→ Aim of the exercise: Restate verbatim the span of lines below between the line with "End TrackerClaims." and the line with "sample_tracker !! stat = Some t ->", including those two lines, and only that span.
(Provided material begins)
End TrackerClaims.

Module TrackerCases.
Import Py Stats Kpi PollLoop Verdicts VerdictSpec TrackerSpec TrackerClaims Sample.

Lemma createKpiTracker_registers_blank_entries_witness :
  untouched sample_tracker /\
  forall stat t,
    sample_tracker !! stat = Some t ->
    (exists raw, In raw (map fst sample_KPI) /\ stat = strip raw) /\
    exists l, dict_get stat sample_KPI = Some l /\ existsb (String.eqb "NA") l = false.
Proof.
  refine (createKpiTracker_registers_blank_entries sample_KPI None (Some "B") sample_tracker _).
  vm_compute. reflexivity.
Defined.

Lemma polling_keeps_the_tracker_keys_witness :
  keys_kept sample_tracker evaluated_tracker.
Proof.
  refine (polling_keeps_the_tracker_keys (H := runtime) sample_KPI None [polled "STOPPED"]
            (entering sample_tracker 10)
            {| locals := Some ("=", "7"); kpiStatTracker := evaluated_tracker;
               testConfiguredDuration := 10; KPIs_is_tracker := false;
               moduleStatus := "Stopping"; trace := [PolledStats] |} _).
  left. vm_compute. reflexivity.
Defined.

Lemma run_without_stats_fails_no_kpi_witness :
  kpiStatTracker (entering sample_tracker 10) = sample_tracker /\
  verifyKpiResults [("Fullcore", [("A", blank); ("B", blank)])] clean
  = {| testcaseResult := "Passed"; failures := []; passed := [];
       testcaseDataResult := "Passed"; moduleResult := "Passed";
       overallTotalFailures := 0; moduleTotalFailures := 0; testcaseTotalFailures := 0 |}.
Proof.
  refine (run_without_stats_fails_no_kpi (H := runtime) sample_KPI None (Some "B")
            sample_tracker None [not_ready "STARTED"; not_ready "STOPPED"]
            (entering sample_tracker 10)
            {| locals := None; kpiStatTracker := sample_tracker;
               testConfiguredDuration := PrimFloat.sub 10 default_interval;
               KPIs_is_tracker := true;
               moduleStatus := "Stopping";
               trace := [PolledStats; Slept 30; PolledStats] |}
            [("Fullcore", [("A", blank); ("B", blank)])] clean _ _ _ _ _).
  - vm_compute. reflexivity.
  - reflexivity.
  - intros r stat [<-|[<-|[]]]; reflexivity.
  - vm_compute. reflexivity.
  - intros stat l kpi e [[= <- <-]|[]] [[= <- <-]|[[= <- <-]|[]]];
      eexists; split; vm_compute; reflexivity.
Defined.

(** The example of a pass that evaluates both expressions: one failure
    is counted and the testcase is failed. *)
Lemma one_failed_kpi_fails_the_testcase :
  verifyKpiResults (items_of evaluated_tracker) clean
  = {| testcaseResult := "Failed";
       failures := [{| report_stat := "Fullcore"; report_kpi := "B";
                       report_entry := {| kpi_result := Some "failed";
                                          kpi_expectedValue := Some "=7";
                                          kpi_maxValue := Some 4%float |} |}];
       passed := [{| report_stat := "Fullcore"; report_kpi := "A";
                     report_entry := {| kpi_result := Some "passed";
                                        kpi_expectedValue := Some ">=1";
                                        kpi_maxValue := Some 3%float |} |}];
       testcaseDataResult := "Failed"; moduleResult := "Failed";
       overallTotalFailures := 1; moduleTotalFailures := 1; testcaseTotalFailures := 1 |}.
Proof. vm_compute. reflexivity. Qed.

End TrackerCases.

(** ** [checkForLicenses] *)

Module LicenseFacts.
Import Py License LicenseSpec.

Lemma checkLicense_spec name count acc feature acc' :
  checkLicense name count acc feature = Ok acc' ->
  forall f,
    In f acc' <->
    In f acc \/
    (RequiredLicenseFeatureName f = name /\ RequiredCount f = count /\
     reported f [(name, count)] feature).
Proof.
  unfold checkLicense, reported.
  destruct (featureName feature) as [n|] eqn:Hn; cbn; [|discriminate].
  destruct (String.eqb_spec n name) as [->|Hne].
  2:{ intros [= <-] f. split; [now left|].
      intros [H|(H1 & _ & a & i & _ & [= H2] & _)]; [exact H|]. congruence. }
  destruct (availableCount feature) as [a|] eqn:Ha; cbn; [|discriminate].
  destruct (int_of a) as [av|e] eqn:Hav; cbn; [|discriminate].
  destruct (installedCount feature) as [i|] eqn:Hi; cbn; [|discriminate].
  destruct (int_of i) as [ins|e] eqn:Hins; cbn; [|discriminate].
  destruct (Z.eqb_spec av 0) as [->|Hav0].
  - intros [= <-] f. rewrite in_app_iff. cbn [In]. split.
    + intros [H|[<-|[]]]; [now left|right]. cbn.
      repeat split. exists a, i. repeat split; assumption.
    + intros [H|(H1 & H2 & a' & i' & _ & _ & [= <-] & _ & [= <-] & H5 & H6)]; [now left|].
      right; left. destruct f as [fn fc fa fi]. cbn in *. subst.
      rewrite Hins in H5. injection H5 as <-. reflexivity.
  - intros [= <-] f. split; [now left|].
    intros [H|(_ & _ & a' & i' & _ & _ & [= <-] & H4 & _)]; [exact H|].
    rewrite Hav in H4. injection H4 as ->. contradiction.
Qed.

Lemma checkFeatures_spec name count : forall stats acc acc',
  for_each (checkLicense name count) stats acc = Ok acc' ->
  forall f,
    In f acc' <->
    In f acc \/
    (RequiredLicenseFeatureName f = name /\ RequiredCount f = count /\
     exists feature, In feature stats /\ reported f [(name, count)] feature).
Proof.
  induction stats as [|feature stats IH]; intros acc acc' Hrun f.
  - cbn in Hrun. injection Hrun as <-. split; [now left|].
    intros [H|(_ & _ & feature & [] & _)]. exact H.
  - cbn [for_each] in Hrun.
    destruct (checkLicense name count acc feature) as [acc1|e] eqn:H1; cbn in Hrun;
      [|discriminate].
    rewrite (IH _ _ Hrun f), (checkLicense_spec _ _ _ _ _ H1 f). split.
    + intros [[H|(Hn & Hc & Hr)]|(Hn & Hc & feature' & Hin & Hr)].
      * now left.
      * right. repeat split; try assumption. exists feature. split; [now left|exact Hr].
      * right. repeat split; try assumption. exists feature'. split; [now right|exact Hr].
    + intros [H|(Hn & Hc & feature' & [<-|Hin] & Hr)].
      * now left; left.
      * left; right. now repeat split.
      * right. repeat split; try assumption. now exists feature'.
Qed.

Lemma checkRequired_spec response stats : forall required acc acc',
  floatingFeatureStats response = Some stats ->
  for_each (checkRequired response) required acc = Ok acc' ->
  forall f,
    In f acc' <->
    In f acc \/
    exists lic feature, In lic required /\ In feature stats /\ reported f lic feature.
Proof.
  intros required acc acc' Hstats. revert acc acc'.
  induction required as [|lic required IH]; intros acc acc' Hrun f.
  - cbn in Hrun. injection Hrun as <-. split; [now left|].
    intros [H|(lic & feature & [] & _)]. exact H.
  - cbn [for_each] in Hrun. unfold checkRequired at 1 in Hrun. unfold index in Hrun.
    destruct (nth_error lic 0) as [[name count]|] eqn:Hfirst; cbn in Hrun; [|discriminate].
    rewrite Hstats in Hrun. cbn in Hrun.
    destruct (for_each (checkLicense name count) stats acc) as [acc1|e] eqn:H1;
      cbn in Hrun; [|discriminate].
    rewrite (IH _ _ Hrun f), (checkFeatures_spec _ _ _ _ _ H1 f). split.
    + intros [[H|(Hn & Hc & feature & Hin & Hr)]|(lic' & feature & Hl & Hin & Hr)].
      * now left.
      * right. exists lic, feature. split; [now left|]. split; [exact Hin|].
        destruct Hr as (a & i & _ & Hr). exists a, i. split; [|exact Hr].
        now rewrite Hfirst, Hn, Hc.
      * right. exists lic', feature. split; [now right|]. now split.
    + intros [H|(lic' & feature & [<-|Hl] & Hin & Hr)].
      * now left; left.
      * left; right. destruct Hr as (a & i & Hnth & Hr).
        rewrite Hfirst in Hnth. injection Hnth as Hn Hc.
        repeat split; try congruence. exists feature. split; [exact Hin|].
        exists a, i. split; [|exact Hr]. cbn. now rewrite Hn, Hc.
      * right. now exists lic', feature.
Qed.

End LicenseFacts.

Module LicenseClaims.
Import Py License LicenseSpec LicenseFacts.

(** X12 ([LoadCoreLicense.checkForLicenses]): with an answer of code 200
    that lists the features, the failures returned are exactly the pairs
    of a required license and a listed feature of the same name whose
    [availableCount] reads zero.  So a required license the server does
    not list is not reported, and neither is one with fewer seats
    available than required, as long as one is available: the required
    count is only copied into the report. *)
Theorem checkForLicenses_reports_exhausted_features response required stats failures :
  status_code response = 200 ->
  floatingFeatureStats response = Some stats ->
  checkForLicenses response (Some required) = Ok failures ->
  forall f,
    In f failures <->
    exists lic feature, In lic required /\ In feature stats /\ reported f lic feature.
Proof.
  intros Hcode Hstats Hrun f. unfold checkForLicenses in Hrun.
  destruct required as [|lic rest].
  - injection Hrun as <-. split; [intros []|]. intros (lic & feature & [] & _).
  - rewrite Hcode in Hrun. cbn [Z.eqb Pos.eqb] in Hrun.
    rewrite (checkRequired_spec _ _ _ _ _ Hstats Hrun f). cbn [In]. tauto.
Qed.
(Provided material ends)
(Provided material begins)
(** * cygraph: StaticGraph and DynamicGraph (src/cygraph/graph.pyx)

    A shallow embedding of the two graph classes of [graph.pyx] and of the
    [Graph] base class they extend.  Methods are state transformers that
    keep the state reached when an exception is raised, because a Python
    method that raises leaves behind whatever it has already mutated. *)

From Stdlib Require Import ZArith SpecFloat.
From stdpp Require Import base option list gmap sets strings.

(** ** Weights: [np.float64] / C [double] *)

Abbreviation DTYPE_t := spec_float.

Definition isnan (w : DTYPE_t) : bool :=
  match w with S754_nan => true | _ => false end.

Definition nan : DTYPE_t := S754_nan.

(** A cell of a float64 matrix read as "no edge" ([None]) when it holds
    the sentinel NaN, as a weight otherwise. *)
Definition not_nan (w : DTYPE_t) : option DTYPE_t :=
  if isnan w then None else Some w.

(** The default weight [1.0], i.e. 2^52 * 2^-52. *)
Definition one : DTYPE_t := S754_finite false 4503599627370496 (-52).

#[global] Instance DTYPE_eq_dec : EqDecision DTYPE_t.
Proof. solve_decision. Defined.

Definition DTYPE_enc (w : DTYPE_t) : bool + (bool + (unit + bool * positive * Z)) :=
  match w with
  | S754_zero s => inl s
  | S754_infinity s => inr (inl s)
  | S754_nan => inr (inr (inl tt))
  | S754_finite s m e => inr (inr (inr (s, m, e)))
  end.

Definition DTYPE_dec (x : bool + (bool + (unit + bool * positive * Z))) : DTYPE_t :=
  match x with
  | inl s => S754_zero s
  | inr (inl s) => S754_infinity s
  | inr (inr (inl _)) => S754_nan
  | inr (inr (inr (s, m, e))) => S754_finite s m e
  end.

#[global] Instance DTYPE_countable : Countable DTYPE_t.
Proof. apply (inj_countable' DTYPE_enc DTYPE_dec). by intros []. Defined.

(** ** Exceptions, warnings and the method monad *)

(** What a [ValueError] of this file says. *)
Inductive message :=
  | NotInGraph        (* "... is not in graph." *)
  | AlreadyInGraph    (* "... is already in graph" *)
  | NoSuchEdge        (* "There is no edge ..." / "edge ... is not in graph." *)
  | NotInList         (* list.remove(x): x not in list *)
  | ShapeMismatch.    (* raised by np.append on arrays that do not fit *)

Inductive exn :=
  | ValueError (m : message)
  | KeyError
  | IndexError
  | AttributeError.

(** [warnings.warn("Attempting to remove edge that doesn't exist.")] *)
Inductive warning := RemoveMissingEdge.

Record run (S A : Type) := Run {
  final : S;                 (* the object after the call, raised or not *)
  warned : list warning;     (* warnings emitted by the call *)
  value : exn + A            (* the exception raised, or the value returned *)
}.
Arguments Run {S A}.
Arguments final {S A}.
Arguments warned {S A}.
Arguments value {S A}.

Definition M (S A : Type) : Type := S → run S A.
(Provided material ends)
(Provided material begins)
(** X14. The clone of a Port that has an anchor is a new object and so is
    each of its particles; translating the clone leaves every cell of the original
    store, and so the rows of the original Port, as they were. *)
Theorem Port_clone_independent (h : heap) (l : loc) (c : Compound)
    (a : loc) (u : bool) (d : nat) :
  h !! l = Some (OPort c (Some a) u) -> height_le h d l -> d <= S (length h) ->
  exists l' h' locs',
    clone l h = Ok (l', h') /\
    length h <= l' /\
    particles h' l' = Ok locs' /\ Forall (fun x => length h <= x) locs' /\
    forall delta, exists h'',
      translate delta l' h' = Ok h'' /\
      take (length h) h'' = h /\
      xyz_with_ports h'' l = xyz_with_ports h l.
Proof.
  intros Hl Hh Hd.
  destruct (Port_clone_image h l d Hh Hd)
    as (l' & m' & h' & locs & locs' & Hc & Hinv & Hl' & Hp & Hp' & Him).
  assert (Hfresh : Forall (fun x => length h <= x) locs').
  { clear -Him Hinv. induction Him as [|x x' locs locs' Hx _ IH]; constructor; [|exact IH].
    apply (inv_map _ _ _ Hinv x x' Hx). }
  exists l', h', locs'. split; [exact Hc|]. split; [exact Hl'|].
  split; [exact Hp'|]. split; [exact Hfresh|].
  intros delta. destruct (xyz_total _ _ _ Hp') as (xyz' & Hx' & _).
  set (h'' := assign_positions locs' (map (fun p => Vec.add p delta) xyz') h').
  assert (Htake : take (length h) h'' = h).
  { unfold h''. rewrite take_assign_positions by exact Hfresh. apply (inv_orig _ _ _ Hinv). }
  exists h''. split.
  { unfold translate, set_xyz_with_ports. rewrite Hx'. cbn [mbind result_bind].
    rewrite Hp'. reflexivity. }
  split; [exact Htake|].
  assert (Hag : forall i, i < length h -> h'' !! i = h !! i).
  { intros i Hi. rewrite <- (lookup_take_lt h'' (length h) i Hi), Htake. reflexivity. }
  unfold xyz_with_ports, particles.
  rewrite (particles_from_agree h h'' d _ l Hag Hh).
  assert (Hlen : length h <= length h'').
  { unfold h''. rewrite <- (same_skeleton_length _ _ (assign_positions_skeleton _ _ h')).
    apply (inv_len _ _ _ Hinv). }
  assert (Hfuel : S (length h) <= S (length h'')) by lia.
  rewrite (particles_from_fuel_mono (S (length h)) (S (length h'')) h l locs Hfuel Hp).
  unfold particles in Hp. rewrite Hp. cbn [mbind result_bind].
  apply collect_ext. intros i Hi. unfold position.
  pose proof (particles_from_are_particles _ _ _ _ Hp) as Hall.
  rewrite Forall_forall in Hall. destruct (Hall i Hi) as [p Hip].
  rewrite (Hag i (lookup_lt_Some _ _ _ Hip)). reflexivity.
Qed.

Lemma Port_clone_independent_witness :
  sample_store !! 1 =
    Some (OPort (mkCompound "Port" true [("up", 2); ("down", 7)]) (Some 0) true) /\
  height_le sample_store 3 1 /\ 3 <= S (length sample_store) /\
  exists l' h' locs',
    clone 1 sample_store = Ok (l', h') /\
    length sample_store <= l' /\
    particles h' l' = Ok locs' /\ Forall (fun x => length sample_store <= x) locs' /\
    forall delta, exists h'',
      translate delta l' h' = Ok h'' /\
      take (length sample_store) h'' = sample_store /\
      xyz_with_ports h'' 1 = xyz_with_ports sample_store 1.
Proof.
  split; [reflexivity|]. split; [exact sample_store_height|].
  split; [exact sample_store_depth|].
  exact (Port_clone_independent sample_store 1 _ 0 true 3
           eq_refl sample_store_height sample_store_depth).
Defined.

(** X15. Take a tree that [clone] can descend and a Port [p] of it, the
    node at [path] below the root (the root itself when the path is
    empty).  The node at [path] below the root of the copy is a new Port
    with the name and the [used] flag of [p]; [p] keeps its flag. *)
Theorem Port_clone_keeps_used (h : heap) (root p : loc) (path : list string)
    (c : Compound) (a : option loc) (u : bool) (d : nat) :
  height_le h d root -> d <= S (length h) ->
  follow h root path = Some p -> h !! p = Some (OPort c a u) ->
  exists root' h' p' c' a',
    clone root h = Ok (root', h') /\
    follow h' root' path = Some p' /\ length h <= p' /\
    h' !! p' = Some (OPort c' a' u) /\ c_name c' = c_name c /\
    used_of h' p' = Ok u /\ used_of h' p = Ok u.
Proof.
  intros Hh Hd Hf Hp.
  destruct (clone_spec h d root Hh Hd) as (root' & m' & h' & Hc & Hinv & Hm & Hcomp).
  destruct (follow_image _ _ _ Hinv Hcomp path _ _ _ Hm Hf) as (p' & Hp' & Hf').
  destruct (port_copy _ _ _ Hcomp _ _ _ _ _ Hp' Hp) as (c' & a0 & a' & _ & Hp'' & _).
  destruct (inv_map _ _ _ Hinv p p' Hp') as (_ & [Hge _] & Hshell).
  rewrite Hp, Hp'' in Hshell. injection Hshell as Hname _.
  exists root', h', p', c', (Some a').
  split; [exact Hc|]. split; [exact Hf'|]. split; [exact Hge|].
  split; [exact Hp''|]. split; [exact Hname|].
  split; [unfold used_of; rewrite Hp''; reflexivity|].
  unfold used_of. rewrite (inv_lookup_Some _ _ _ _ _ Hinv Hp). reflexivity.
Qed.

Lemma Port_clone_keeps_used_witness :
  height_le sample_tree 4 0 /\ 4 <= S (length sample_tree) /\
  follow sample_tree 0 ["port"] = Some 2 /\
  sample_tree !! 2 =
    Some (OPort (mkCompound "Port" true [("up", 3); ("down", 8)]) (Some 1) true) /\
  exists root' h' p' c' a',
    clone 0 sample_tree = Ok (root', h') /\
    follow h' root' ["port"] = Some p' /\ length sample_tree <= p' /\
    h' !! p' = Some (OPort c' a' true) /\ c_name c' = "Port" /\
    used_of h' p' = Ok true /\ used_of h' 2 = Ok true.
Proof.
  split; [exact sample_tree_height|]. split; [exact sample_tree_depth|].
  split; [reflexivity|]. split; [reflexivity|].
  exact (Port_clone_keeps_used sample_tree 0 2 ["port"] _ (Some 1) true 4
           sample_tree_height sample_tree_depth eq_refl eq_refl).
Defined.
(Provided material ends)
→ Result for this exercise:
End TrackerClaims.

Module TrackerCases.
Import Py Stats Kpi PollLoop Verdicts VerdictSpec TrackerSpec TrackerClaims Sample.

Lemma createKpiTracker_registers_blank_entries_witness :
  untouched sample_tracker /\
  forall stat t,
    sample_tracker !! stat = Some t ->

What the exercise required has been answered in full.